⟨

(** The steps of the manager, and whether they succeeded. *)
Definition manager_step (e : logged setup_call) : option (managed * bool) :=
  match e.(log_call) in setup_call R return R -> option (managed * bool) with
  | Operator _ | Log _ _ => fun _ => None
  | GetConfig => fun r => Some (GetConfig, succeeded r)
  | NewManager options => fun r => Some (NewManager options, succeeded r)
  | IndexField field extract => fun r => Some (IndexField field extract, succeeded r)
  | AddRunnable runnable => fun r => Some (AddRunnable runnable, succeeded r)
  | CompleteController options => fun r => Some (CompleteController options, succeeded r)
  | AddHealthzCheck name => fun r => Some (AddHealthzCheck name, succeeded r)
  | AddReadyzCheck name => fun r => Some (AddReadyzCheck name, succeeded r)
  | StartManager => fun r => Some (StartManager, succeeded r)
  end e.(log_answer).

(** The process only reads from authentik, or creates the ownership role. *)
Definition contact_ok (e : logged setup_call) : Prop :=
  match e.(log_call) with
  | Operator c => class_of c ∈ [Reads; Roles]
  | _ => True
  end.

Definition is_log (e : logged setup_call) : Prop :=
  match e.(log_call) with Log _ _ => True | _ => False end.

Section spec.
Context `{KubeLib} `{ModelJSON} `{ClientGo}.

(** The steps of a start that succeeds. *)
Definition start_plan (f : flags) : list managed :=
  [GetConfig; NewManager (managerOptions f); IndexField slugIndexField index_slug;
   IndexField credentialsSecretIndexField index_credentials_secret] ++
  (if f.(marker_gc) then [AddRunnable markerCollector] else []) ++
  [AddRunnable managerLifetime; CompleteController (controllerOptions f.(resync_interval)); AddHealthzCheck "healthz";
   AddReadyzCheck "readyz"; StartManager].

(** The flags and the environment variables allow a start. *)
Definition startable (f : flags) (env : environ) : Prop :=
  0 < f.(resync_interval) /\
  (f.(owner_role) <> "" \/ f.(cluster_name) <> "") /\
  is_ok (NewClient (mkConfig env.(AUTHENTIK_URL) env.(AUTHENTIK_TOKEN) f.(authentik_ca_file) f.(authentik_insecure))) = true.

(** The steps [done] succeeded and nothing else happened with the manager. *)
Definition after_steps (steps : list (managed * bool)) (l : list (logged setup_call)) : Prop :=
  omap manager_step l = steps /\ Forall contact_ok l.

Definition all_succeeded (steps : list managed) : list (managed * bool) := (fun c => (c, true)) <$> steps.

(** The outcome of a start that passed the checks: all steps succeeded, or the first one that failed ended it. *)
Definition start_outcome (f : flags) (p : process) (r : result ()) (l : list (logged setup_call)) : Prop :=
  match r with
  | Ok _ =>
      after_steps (all_succeeded (start_plan f)) l /\ p.(p_roleEvents) = true /\ p.(p_managerStopped) = true
  | Err _ => exists steps c rest, start_plan f = steps ++ c :: rest /\ after_steps (all_succeeded steps ++ [(c, false)]) l
  end.
End spec.
Lemma safe_reconcile_provider a : safe resolved_state (reconcile_provider a) any.
Proof.
  unfold reconcile_provider. eapply safe_bind; [apply safe_get_app, _|]. intros app Ha. rewrite Ha.
  destruct spec.(Spec_Provider) as [provider|] eqn:Hp; [|by apply safe_ret].
  eapply safe_bind; [by eapply safe_reconcileProvider|]. intros pk _.
  eapply safe_bind; [apply safe_get_app, _|]. intros app' Ha'. rewrite Ha', Hp.
  eapply (safe_bind _ _ (eq provider)); [by apply safe_ret|]. intros ? <-.
  apply (safe_bind _ _ any).
  { destruct provider.(Provider_Proxy) eqn:Ep; [|by apply safe_ret]. eapply safe_reconcileOutpost; [done|by rewrite Ep]. }
  intros _ _. eapply safe_bind; [apply safe_get_resolved|]. intros r Hr. apply (safe_bind _ _ any).
  { destruct (secret_missing r) eqn:Em; [by eapply safe_exportCredentials|by apply safe_ret]. }
  intros _ _. by apply safe_ret.
Qed.

(** ** The Application *)

Lemma safe_attachedProvider a : safe resolved_state (attachedProvider a) any.
Proof.
  unfold attachedProvider. eapply safe_bind; [apply safe_get_app, _|]. intros app Ha. rewrite Ha.
  destruct spec.(Spec_Provider) as [provider|] eqn:Hp; [|by apply safe_ret].
  destruct (Nullable_Get _); [|by apply safe_ret]. eapply safe_bind; [by eapply safe_get_providerHandler|]. intros h Hh.
  by eapply safe_top, safe_get_attached.
Qed.
#[local] Hint Resolve safe_attachedProvider : safe.

Lemma safe_adoptApplication a : safe resolved_state (adoptApplication a) any.
Proof.
  unfold adoptApplication. cbv zeta. eapply safe_bind; [apply safe_get_app, _|]. intros app _.
  case_decide; [apply safe_fail|]. safe_auto.
Qed.
#[local] Hint Resolve safe_adoptApplication : safe.

Lemma safe_observeApplication : safe resolved_state observeApplication any.
Proof. unfold observeApplication, ensure_application_marker, record_application. safe_auto. Qed.

Lemma safe_reconcileApplication a pk : safe resolved_state (reconcileApplication a pk) any.
Proof.
  unfold reconcileApplication, ensure_application_marker, record_application. eapply safe_bind; [apply safe_get_app, _|].
  intros app Ha. cbv zeta. destruct a; [destruct (DiffApplication _ _); safe_auto|].
  eapply (safe_bind _ _ any); [apply safe_deref; by eexists|]. intros request _. safe_auto.
Qed.

(** ** The Bindings *)

Lemma rules_subjects rules resolved :
  forallb valid_rule rules = true -> Forall2 rule_resolves rules resolved ->
  Forall (fun rule => is_Some (ruleSubject rule)) resolved.
Proof.
  intros Hv Hr. induction Hr as [|rule res rules rs (Hg & Hu & Hp & _) Hr IH]; [done|].
  cbn [forallb] in Hv. apply andb_true_iff in Hv as [Hv Hvs]. constructor; [|by apply IH].
  clear IH Hr Hvs. unfold valid_rule, ruleSubject in *. valid_split.
  destruct rule as [[?|] [?|] [?|] ?], res as [[?|] [?|] [?|] ?]; simpl in *; by eauto.
Qed.

Lemma resolved_rules_subjects r :
  resolves_to spec r -> Forall (fun rule => is_Some (ruleSubject rule)) r.(Resolved_Rules).
Proof.
  intros [_ Hr]. pose proof Hspec as Hv. unfold valid_spec, valid_access in Hv. cbv zeta in Hv. valid_split.
  by eapply rules_subjects.
Qed.

Lemma safe_matchBindings r bindings exactOnly :
  resolves_to spec r -> safe resolved_state (mderef (matchBindings r.(Resolved_Rules) bindings exactOnly)) any.
Proof.
  intros Hr. apply safe_deref.
  destruct (matchBindings_defined r.(Resolved_Rules) bindings exactOnly (resolved_rules_subjects r Hr)) as (m & Hm & _). eauto.
Qed.

Lemma safe_managedBindings existing : safe resolved_state (managedBindings existing) any.
Proof.
  unfold managedBindings. apply safe_fold; [done|]. intros [[managed unmanaged] order] b Hb _. cbv zeta. safe_auto.
Qed.

Lemma safe_adopt_bindings matched adopted : safe resolved_state (adopt_bindings matched adopted) any.
Proof.
  revert adopted. induction matched as [|m matched IH]; intros adopted; simpl; [by apply safe_ret|].
  assert (Hrest : forall m' adopted, safe resolved_state (let* rest := adopt_bindings matched adopted in mret (m' :: rest)) any).
  { intros m' adopted'. eapply (safe_bind _ _ any); [apply IH|]. intros rest _. by apply safe_ret. }
  destruct m as [m|], adopted as [|[b|] adopted]; try apply Hrest; try by apply safe_ret.
  eapply (safe_bind _ _ any); [safe_auto|]. intros _ _. apply Hrest.
Qed.

Lemma safe_sync_rule target acc item : safe resolved_state (sync_rule target acc item) any.
Proof.
  unfold sync_rule, syncBinding. destruct acc as [kept order], item as [rule [b|]].
  - destruct (DiffPolicyBinding _ _); safe_auto.
  - cbv zeta. eapply (safe_bind _ _ any); [apply safe_deref|intros request _; safe_auto].
    unfold desiredBinding. destruct (Rule_Group rule), (Rule_User rule); by eexists.
Qed.

Lemma safe_delete_obsolete kept managed : safe resolved_state (delete_obsolete kept managed) any.
Proof. unfold delete_obsolete, deleteBinding, ignoreNotFound. safe_auto. Qed.

Lemma safe_describeSubject b : safe resolved_state (describeSubject b) any.
Proof. unfold describeSubject, describe_as. cbv zeta. safe_auto. Qed.
#[local] Hint Resolve safe_describeSubject : safe.

Lemma safe_handleUnmanagedBindings unmanaged : safe resolved_state (handleUnmanagedBindings unmanaged) any.
Proof.
  unfold handleUnmanagedBindings, ignoreNotFound. eapply safe_bind; [apply safe_get_app, _|]. intros app _. cbv zeta.
  apply (safe_bind _ _ any); [destruct (default false (Access_Prune _)); safe_auto|]. intros _ _.
  apply (safe_bind _ _ any); [apply safe_fold; [done|]; intros reported b Hb _; safe_auto|]. intros reported _.
  apply (safe_bind _ _ any); [apply safe_update_status, _|]. intros _ _. safe_auto.
Qed.

Lemma safe_reconcileBindings a : safe resolved_state (reconcileBindings a) any.
Proof.
  unfold reconcileBindings. cbv zeta. eapply (safe_bind _ _ any); [safe_auto|]. intros existing _.
  eapply safe_bind; [apply safe_managedBindings|]. intros [[managed unmanaged] order] _.
  eapply safe_bind; [apply safe_get_resolved|]. intros r Hr.
  eapply safe_bind; [by apply safe_matchBindings|]. intros matched _.
  eapply safe_bind; [by apply safe_matchBindings|]. intros adopted _.
  eapply safe_bind; [apply safe_adopt_bindings|]. intros matched' _.
  eapply (safe_bind _ _ any); [apply safe_fold; [done|]; intros; apply safe_sync_rule|]. intros [kept ?] _.
  eapply safe_bind; [apply safe_delete_obsolete|]. intros _ _. eapply safe_bind; [apply safe_update_status, _|]. intros _ _.
  eapply safe_bind; [apply safe_patchStatus, _|]. intros _ _. apply safe_handleUnmanagedBindings.
Qed.

(** ** The whole reconcile *)

Lemma safe_reconcile : safe started reconcile any.
Proof.
  intros s w Hs. unfold reconcile. go_step. eapply mwp_mono; [exact (safe_checkConflict started s w Hs)|].
  intros s1 [[]|e] w1 [H1 _]; [|done]. go_step. eapply mwp_mono; [exact (safe_get_app started s1 w1 H1)|].
  intros s2 [app|e] w2 [H2 Happ]; [|done]. go_step. eapply mwp_mono; [exact (safe_Resolve started app (Happ _ eq_refl) s2 w2 H2)|].
  intros s3 [r|e] w3 [H3 Hr]; [|done]. go_step. go_step.
  assert (Hres : resolved_state (set_resolved (Some r) s3)) by (split; [done|]; eexists; split; [done|]; by apply Hr).
  eapply mwp_mono.
  - revert Hres. generalize (set_resolved (Some r) s3) as s4. intros s4 Hres.
    apply (safe_bind _ resolved_state any _ _ any); [apply safe_observeApplication| |done].
    intros observed _. eapply safe_bind; [apply safe_reconcile_provider|]. intros pk _.
    eapply safe_bind; [apply safe_reconcileApplication|]. intros a _. apply safe_reconcileBindings.
  - intros s' o w' [[Hs' _] _]. by split.
Qed.
End invariant.

(** C10: A reconcile does not panic. For a resource that passed the validation of the CRD, whatever authentik and
    Kubernetes answer, except that the answer of a status patch has the spec that was sent: no nil pointer is
    dereferenced and no nil map is written, and the resource still has the spec afterwards. *)
Theorem reconcile_does_not_panic `{KubeLib} `{ModelJSON} s w :
  valid_spec s.(rs_app).(App_Spec) = true ->
  mwp (log_env spec_kept False) reconcile s w (fun s' _ _ => s'.(rs_app).(App_Spec) = s.(rs_app).(App_Spec)).
Proof. intros Hv. eapply mwp_mono; [by apply (safe_reconcile _ Hv)|]. by intros s' o w' [Hs' _]. Qed.

(** ** An instance *)

Definition example_application : Application :=
  mkApplication "app-pk" "pbm" "Wiki" "wiki" Unset None None None None None None None None.

Definition without_provider (app : AuthentikApplication) : AuthentikApplication :=
  let spec := app.(App_Spec) in
  mkResource app.(App_Namespace) app.(App_Name) app.(App_UID) app.(App_Generation) app.(App_CreationTimestamp)
    app.(App_DeletionTimestamp) app.(App_Finalizers)
    (mkSpec spec.(Spec_Slug) spec.(Spec_Name) spec.(Spec_LaunchURL) spec.(Spec_Icon) spec.(Spec_Description)
       spec.(Spec_Publisher) spec.(Spec_Group) spec.(Spec_OpenInNewTab) spec.(Spec_HideFromApplicationDashboard)
       spec.(Spec_DeletionPolicy) spec.(Spec_Adopt) None
       (mkAccessSpec None [] (Some true) None)) app.(App_Status).

(** The Application is marked, and the resource has not recorded it. *)
Definition racing_state : reconcileState :=
  let app := without_provider example_proxy_app in
  mkReconcileState app app None
    (set_objects (Some {[applicationObject example_application]}) (newMarkerCache (mkMarker "operator" "role-1") 60 false)).

Lemma reconcile_does_not_panic_witness :
  mwp (log_env spec_kept False) (@reconcile list_KubeLib example_ModelJSON) racing_state [] (fun s' _ _ =>
    s'.(rs_app).(App_Spec).(Spec_Slug) = "wiki").
Proof.
  eapply mwp_mono; [apply (@reconcile_does_not_panic list_KubeLib example_ModelJSON racing_state []); vm_compute; reflexivity|].
  intros s' o w' ->. reflexivity.
Defined.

⟩

Problem details: Beginning with the line above that contains "unfold handleUnmanagedBindings, ignoreNotFound.", copy each line exactly up to and including the line that contains "intros s1 [[]|e]", and go no further.

Result of this exercise:
  unfold handleUnmanagedBindings, ignoreNotFound. eapply safe_bind; [apply safe_get_app, _|]. intros app _. cbv zeta.
  apply (safe_bind _ _ any); [destruct (default false (Access_Prune _)); safe_auto|]. intros _ _.
  apply (safe_bind _ _ any); [apply safe_fold; [done|]; intros reported b Hb _; safe_auto|]. intros reported _.
  apply (safe_bind _ _ any); [apply safe_update_status, _|]. intros _ _. safe_auto.
Qed.

Lemma safe_reconcileBindings a : safe resolved_state (reconcileBindings a) any.
Proof.
  unfold reconcileBindings. cbv zeta. eapply (safe_bind _ _ any); [safe_auto|]. intros existing _.
  eapply safe_bind; [apply safe_managedBindings|]. intros [[managed unmanaged] order] _.
  eapply safe_bind; [apply safe_get_resolved|]. intros r Hr.
  eapply safe_bind; [by apply safe_matchBindings|]. intros matched _.
  eapply safe_bind; [by apply safe_matchBindings|]. intros adopted _.
  eapply safe_bind; [apply safe_adopt_bindings|]. intros matched' _.
  eapply (safe_bind _ _ any); [apply safe_fold; [done|]; intros; apply safe_sync_rule|]. intros [kept ?] _.
  eapply safe_bind; [apply safe_delete_obsolete|]. intros _ _. eapply safe_bind; [apply safe_update_status, _|]. intros _ _.
  eapply safe_bind; [apply safe_patchStatus, _|]. intros _ _. apply safe_handleUnmanagedBindings.
Qed.

(** ** The whole reconcile *)

Lemma safe_reconcile : safe started reconcile any.
Proof.
  intros s w Hs. unfold reconcile. go_step. eapply mwp_mono; [exact (safe_checkConflict started s w Hs)|].
  intros s1 [[]|e] w1 [H1 _]; [|done]. go_step. eapply mwp_mono; [exact (safe_get_app started s1 w1 H1)|].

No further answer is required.